The secret to Japan’s big population of centenarians could finally be out of the bag! Not only do the Japanese have a very high life expectancy number, this report from 2011 says with 44,449 people over the age of 100, Japan has a higher percentage of total population over a century old than the US, which has the most 100+ people in the world. And the key to this mystery couldn’t be simpler. It’s the Japanese diet.

Researchers at the National Centre for Global Health and Medicine in Tokyo have found that Japanese diet may be the biggest contributor in the reduction of risk of death from all causes, and also from cardiovascular disease, especially heart stroke. Led by Kayo Kurotani, the team found that emphasis on a balanced diet – typically a mix of grains, vegetables, fruits and adequate protein (fish and meat) – could be contributing to longevity in Japan’s population.

The research was born out of the need to find the link between the 2005 Japanese government nutrition initiative called the Spinning Top – a guide for the balance and quantity of food in the daily diet – and total and cause specific mortality.

The Japanese Spinning Top (Image: Ministry of Health, Labour and Welfare, Japan)
The Japanese Spinning Top (Image: Ministry of Health, Labour and Welfare, Japan)

With participants who had no history of cancer, stroke, heart disease, or chronic liver illness, the study lasted a total of 15 years with the subjects being followed up with on a regular basis.

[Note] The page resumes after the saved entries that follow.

(** Whatever the start marker, a result ends with the stripped text from
    the first end marker onward. *)
Lemma splice_tail S E doc R q :
  index E doc = Some q ->
  splice S E doc R =
  Return (strip (slice_to doc (find doc S + len S)) ++ [NL; NL]
          ++ strip R ++ [NL] ++ strip (skipn q doc)).
Proof.
  intros HE. unfold splice.
  assert (Hf : find doc E = Z.of_nat q) by (unfold find; now rewrite HE).
  destruct (index_split _ _ _ HE) as (x & post & Hs & Hx).
  assert (Hq : (q <= List.length doc)%nat)
    by (rewrite Hs, List.length_app; lia).
  rewrite start_idx_not_sentinel, Hf.
  replace (Z.of_nat q =? -1) with false by (symmetry; apply Z.eqb_neq; lia).
  simpl orb. cbv iota.
  replace (slice_from doc (Z.of_nat q)) with (skipn q doc); [reflexivity|].
  unfold slice_from. rewrite clamp_nonneg by lia. f_equal. unfold len. lia.
Qed.

End UpdateFacts.

(** X1: [update] raises exactly when the README has no end marker, and
    the exception is then the [ValueError] of the source; with an end
    marker it returns a content, whether or not there is a start marker. *)
Theorem update_outcome doc R :
  match ReadmeUpdater.update doc R with
  | Raise e => e = not_found /\ contains ReadmeUpdater.end_marker doc = false
  | Return _ => contains ReadmeUpdater.end_marker doc = true
  end.
Proof.
  destruct (contains ReadmeUpdater.end_marker doc) eqn:Ec.
  - destruct (update_returns doc R Ec) as [out ->]. reflexivity.
  - apply update_raise_iff with (R := R) in Ec. rewrite Ec. now split.
Qed.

Those with higher Spinning Top scores had a 15 percent lower total mortality rate over the decade and a half. “Our findings suggest that balanced consumption of energy, grains, vegetables, fruits, meat, fish, eggs, soy products, dairy products, confectionery, and alcoholic beverages can contribute to longevity by decreasing the risk of death, predominantly from cardiovascular disease, in the Japanese population,” they are quoted as saying in a report.